Stored data entries:
------

(** A time written [HH:MM] is five characters, none of them a space, a comma
    or a hyphen. *)
Lemma hhmm_shape t : whole_minute t ->
  exists a b c d,
    hhmm t = String a (String b (String ":" (String c (String d EmptyString)))) /\
    Forall (fun x => is_space x = false /\ Ascii.eqb x "-" = false /\
                     Ascii.eqb x "," = false) [a; b; c; d].
Proof.
  destruct t as [h m s u]. unfold whole_minute, hhmm, two_digits.
  cbn [hour minute second microsecond append].
  intros (H & M & _ & _).
  destruct (two_digits_range h) as [Ra Rb]; [lia|].
  destruct (two_digits_range m) as [Rc Rd]; [lia|].
  eexists _, _, _, _. split; [reflexivity|].
  repeat constructor;
    match goal with
    | |- context [digit_char ?x] =>
        first [ apply (digit_char_facts x Ra) | apply (digit_char_facts x Rb)
              | apply (digit_char_facts x Rc) | apply (digit_char_facts x Rd) ]
    end.
Qed.

Lemma split_on_app sep : forall a b,
  has_char sep a = false ->
  split_on sep (a ++ String sep b) = a :: split_on sep b.
Proof.
  induction a as [|c r IH]; intros b H.
  - simpl. now rewrite Ascii.eqb_refl.
  - simpl in H. apply orb_false_iff in H. destruct H as [C H].
    cbn [append split_on]. rewrite C, (IH b H). reflexivity.
Qed.

Lemma has_char_app c a b : has_char c (a ++ b) = has_char c a || has_char c b.
Proof.
  induction a as [|x r IH]; simpl; [reflexivity|]. now rewrite IH, orb_assoc.
Qed.
(** * ViralShorts: the timeline editor reducer and the export pipeline

    A shallow embedding of
    - [frontend/src/context/EditorContext.tsx]: the timeline model
      ([TimelineClip], [TimelineTrack], [SubtitleItem], [EditorState]), the
      helpers [saveToHistory], [calculateDuration], [findClip] and the
      reducer [editorReducer];
    - [backend/src/routes/uploads.routes.ts]: the [/:projectId/export]
      route handler, as a program in a small state-and-exception monad over
      the scratch directory and the socket channel.

    Further modules embed what surrounds these two: the preview player
    ([PreviewPlayer]), the quick editor ([VideoEditor]: clip positions,
    word timings, trim handles, the export request), the subtitle panel
    ([SubtitleEditor]) and the timeline built by [EditorPage.tsx].

    Times on the timeline are read as exact rationals ([Q]): a time such as
    [2.5] is the rational [5/2], [a - b] is [Qminus], comparisons are the
    rational order.  JavaScript computes on IEEE doubles, where every
    operation rounds; so the properties proved over [Q] are stated with
    comparisons and with the very expressions the code evaluates, never
    with an identity that holds of exact arithmetic only.  Where rounding
    decides the matter (the audio mix written with [toFixed(2)], the two
    durations a split leaves), the numbers are binary64 values
    ([Doubles]). *)

From Stdlib Require Import List String Ascii Bool Arith ZArith QArith Qminmax Qround Qpower
  DecimalString DecimalPos DecimalZ Sorted Permutation Lia Lqa SpecFloat.
Import ListNotations.
(** C8.  In every call of [get_similarity_score], an [upsert] or a [search]
    comes after a [recreate_collection] of the collection it is issued
    against that returned; and, the store keeping its contract, whatever it
    held before the call, every hit the call's search receives is the point
    the call itself upserted: identifier 0 with the resume as payload. *)
Theorem collection_recreated_before_use resume_string jd0 s r s' t :
  get_similarity_score E py_str config_path resume_string jd0 s = (r, s', t) →
  (∀ i ev name,
      t !! i = Some ev → accessed ev = Some name →
      ∃ j b size d,
        j < i ∧ t !! j = Some (EvRecreate name size d (Returned b))) ∧
  (∀ name q limit hits hit,
      EvSearch name q limit (Returned hits) ∈ t → hit ∈ hits →
      hit_id hit = 0 ∧ hit_payload hit = Some {[ "text" := resume_string ]}).
Proof.
  intros H%get_similarity_score_run. split.
  - intros i ev name Hi Hacc.
    assert (Hin : ev ∈ t) by by eapply list_elem_of_lookup_2.
    assert (name = collection_name) as -> by by eapply run_accesses.
    inversion H; subst; clear H;
      match goal with
      | Hi : QdrantSearch_init _ _ _ _ _ = _ |- _ =>
          apply init_run in Hi as (Hsetup & _ & Hself)
      end.
    { apply elem_of_cons in Hin as [->|Hin]; [done|].
      apply (setup_event_in _ _ Hsetup), setup_not_accessed in Hin.
      congruence. }
    all: destruct (Hself self eq_refl) as (_ & _ & t0' & s0 & b & -> & _).
    all: rewrite <- app_assoc in Hi; cbn [app] in Hi.
    all: rewrite app_comm_cons in Hi.
    all: apply Forall_app in Hsetup as [Hpre _].
    all: eapply access_after in Hi as [Hlt Hrec];
      [|by constructor|done|done].
    all: exists (length (started :: t0')), b, vector_size, COSINE.
    all: split; [done|].
    all: rewrite <- app_assoc; cbn [app]; by rewrite app_comm_cons.
  - intros name q' limit hits' hit Hin Hhit.
    inversion H; subst; clear H;
      match goal with
      | Hi : QdrantSearch_init _ _ _ _ _ = _ |- _ =>
          pose proof (init_run _ _ _ _ _ _ Hi) as (Hsetup & _ & _)
      end;
      in_trace Hin.
    injection Hin as -> -> -> ->.
    match goal with
    | Hi : QdrantSearch_init _ _ _ _ _ = _ |- _ =>
        apply init_wipes in Hi as Hempty
    end.
    match goal with
    | Hq : qsearch _ _ _ _ _ = _ |- _ =>
        destruct (search_reads _ _ Hstore _ _ _ _ _ _ hit Hq Hhit)
          as (pl & Hpl & Hcont)
    end.
    match goal with
    | He : embed _ ?s3 [jd0] _ = _ |- _ =>
        rewrite (embed_keeps _ _ Hstore _ _ _ _ _ He) in Hcont
    end.
    eapply upsert_into_empty in Hcont; [| |done].
    2: { match goal with
         | He : embed _ ?s1 [resume_string] _ = _ |- _ =>
             by rewrite (embed_keeps _ _ Hstore _ _ _ _ _ He)
         end. }
    apply list_elem_of_singleton in Hcont. injection Hcont as Hid ->.
    by rewrite Hpl, Hid.
Qed.

End Store.

End Properties.

(** * The stand-in keeps the contract, and the script run on it *)

Lemma stub_contract cfg emb :
  store_contract (stub_env cfg emb) stub_contents.
Proof.
  split.
  - intros s name size d b s' [= _ <-]. unfold stub_contents.
    by rewrite lookup_insert_eq.
  - intros s name points r s' p. unfold stub_contents. simpl.
    destruct (s !! name) as [old|] eqn:Hold; intros [= <- <-].
    + rewrite lookup_insert_eq. simpl. unfold stub_overwrite.
      rewrite fmap_app. intros [Hin|Hin]%elem_of_app.
      * left. apply list_elem_of_fmap in Hin as (x & -> & Hx).
        apply list_elem_of_filter in Hx as [_ Hx].
        apply list_elem_of_fmap. by exists x.
      * right. apply list_elem_of_fmap in Hin as ([x v] & -> & Hx).
        by apply elem_of_zip_l in Hx.
    + rewrite Hold. by left.
  - by intros s texts model r s' [= _ <-].
  - intros s name query limit hits s' hit. unfold stub_contents. simpl.
    destruct (s !! name) as [pts|] eqn:Hpts; intros [= <- <-].
    intros (i & Hi & _)%elem_of_take. apply list_elem_of_lookup_2 in Hi.
    rewrite merge_sort_Permutation in Hi.
    apply list_elem_of_fmap in Hi as ([[id pl] v] & -> & Hp).
    exists pl. split; [done|]. simpl.
    apply list_elem_of_fmap. by exists (id, pl, v).
Qed.

(** Goes through a membership in an explicit trace, dropping the events of
    another kind. *)
Ltac pick_event H :=
  repeat (apply elem_of_cons in H as [H|H]; [try discriminate H|]);
  try (by apply elem_of_nil in H).

Lemma stub_run_eq E :
  stub_run E = ((stub_run E).1.1, (stub_run E).1.2, (stub_run E).2).
Proof. by destruct (stub_run E) as [[??]?]. Qed.

Lemma stub_many_returns :
  get_similarity_score stub_many stub_str "/srv" stub_resume stub_jd stub_stale
  = (Returned (value_of [] (stub_run stub_many).1.1),
     (stub_run stub_many).1.2, (stub_run stub_many).2).
Proof. vm_cast_no_check (eq_refl (stub_run stub_many)). Qed.

Lemma result_length_at_most_30_witness :
  (length (value_of [] (stub_run stub_many).1.1) ≤ 30)%nat.
Proof.
  apply (result_length_at_most_30 _ _ _ _ _ _ _ _ _ stub_many_returns).
  intros name q limit hits Hin. vm_compute in Hin. pick_event Hin.
  simplify_eq. simpl. lia.
Defined.

Lemma stub_accented_returns :
  get_similarity_score stub_accented stub_str "/srv" stub_resume stub_jd
                       stub_stale
  = (Returned (value_of [] (stub_run stub_accented).1.1),
     (stub_run stub_accented).1.2, (stub_run stub_accented).2).
Proof. vm_cast_no_check (eq_refl (stub_run stub_accented)). Qed.

Lemma results_pair_snippet_with_score_witness :
  (∃ q hits,
     EvSearch collection_name q 30 (Returned hits) ∈ (stub_run stub_accented).2 ∧
     (∀ name q' limit resp,
         EvSearch name q' limit resp ∈ (stub_run stub_accented).2 →
         resp = Returned hits) ∧
     Forall2 (λ hit entry,
                first_chars 30 (stub_str (hit_payload hit)) (text entry) ∧
                score entry = hit_score hit)
             hits (value_of [] (stub_run stub_accented).1.1)) ∧
  text <$> value_of [] (stub_run stub_accented).1.1
  = ["{'text': 'éééééééééééééééééééé"; "{'text': 'plain'}"].
Proof.
  split.
  - exact (results_pair_snippet_with_score _ _ _ _ _ _ _ _ _
             stub_accented_returns).
  - vm_cast_no_check
      (eq_refl (text <$> value_of [] (stub_run stub_accented).1.1)).
Defined.
(** * TopoModelX: the Dist2Cycle simplicial layer

    A shallow embedding of [topomodelx/nn/simplicial/dist2cycle_layer.py].

    Tensors are a shape together with row-major data over a scalar type [F]
    (the tensor's dtype).  Python objects live in a store addressed by
    references; the layer's methods are computations in a state-and-exception
    monad over that store and the random generator. *)

From Stdlib Require Import ZArith Reals Lra Lia String.
From stdpp Require Import base list.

------

PROBLEM DESCRIPTION: The answer must be a verbatim transcription of the entries above, from the first line through the line that contains "- simpl in H.", and nothing more.

WRITTEN RESPONSE:
(** A time written [HH:MM] is five characters, none of them a space, a comma
    or a hyphen. *)
Lemma hhmm_shape t : whole_minute t ->
  exists a b c d,
    hhmm t = String a (String b (String ":" (String c (String d EmptyString)))) /\
    Forall (fun x => is_space x = false /\ Ascii.eqb x "-" = false /\
                     Ascii.eqb x "," = false) [a; b; c; d].
Proof.
  destruct t as [h m s u]. unfold whole_minute, hhmm, two_digits.
  cbn [hour minute second microsecond append].
  intros (H & M & _ & _).
  destruct (two_digits_range h) as [Ra Rb]; [lia|].
  destruct (two_digits_range m) as [Rc Rd]; [lia|].
  eexists _, _, _, _. split; [reflexivity|].
  repeat constructor;
    match goal with
    | |- context [digit_char ?x] =>
        first [ apply (digit_char_facts x Ra) | apply (digit_char_facts x Rb)
              | apply (digit_char_facts x Rc) | apply (digit_char_facts x Rd) ]
    end.
Qed.

Lemma split_on_app sep : forall a b,
  has_char sep a = false ->
  split_on sep (a ++ String sep b) = a :: split_on sep b.
Proof.
  induction a as [|c r IH]; intros b H.
  - simpl. now rewrite Ascii.eqb_refl.
  - simpl in H. apply orb_false_iff in H. destruct H as [C H].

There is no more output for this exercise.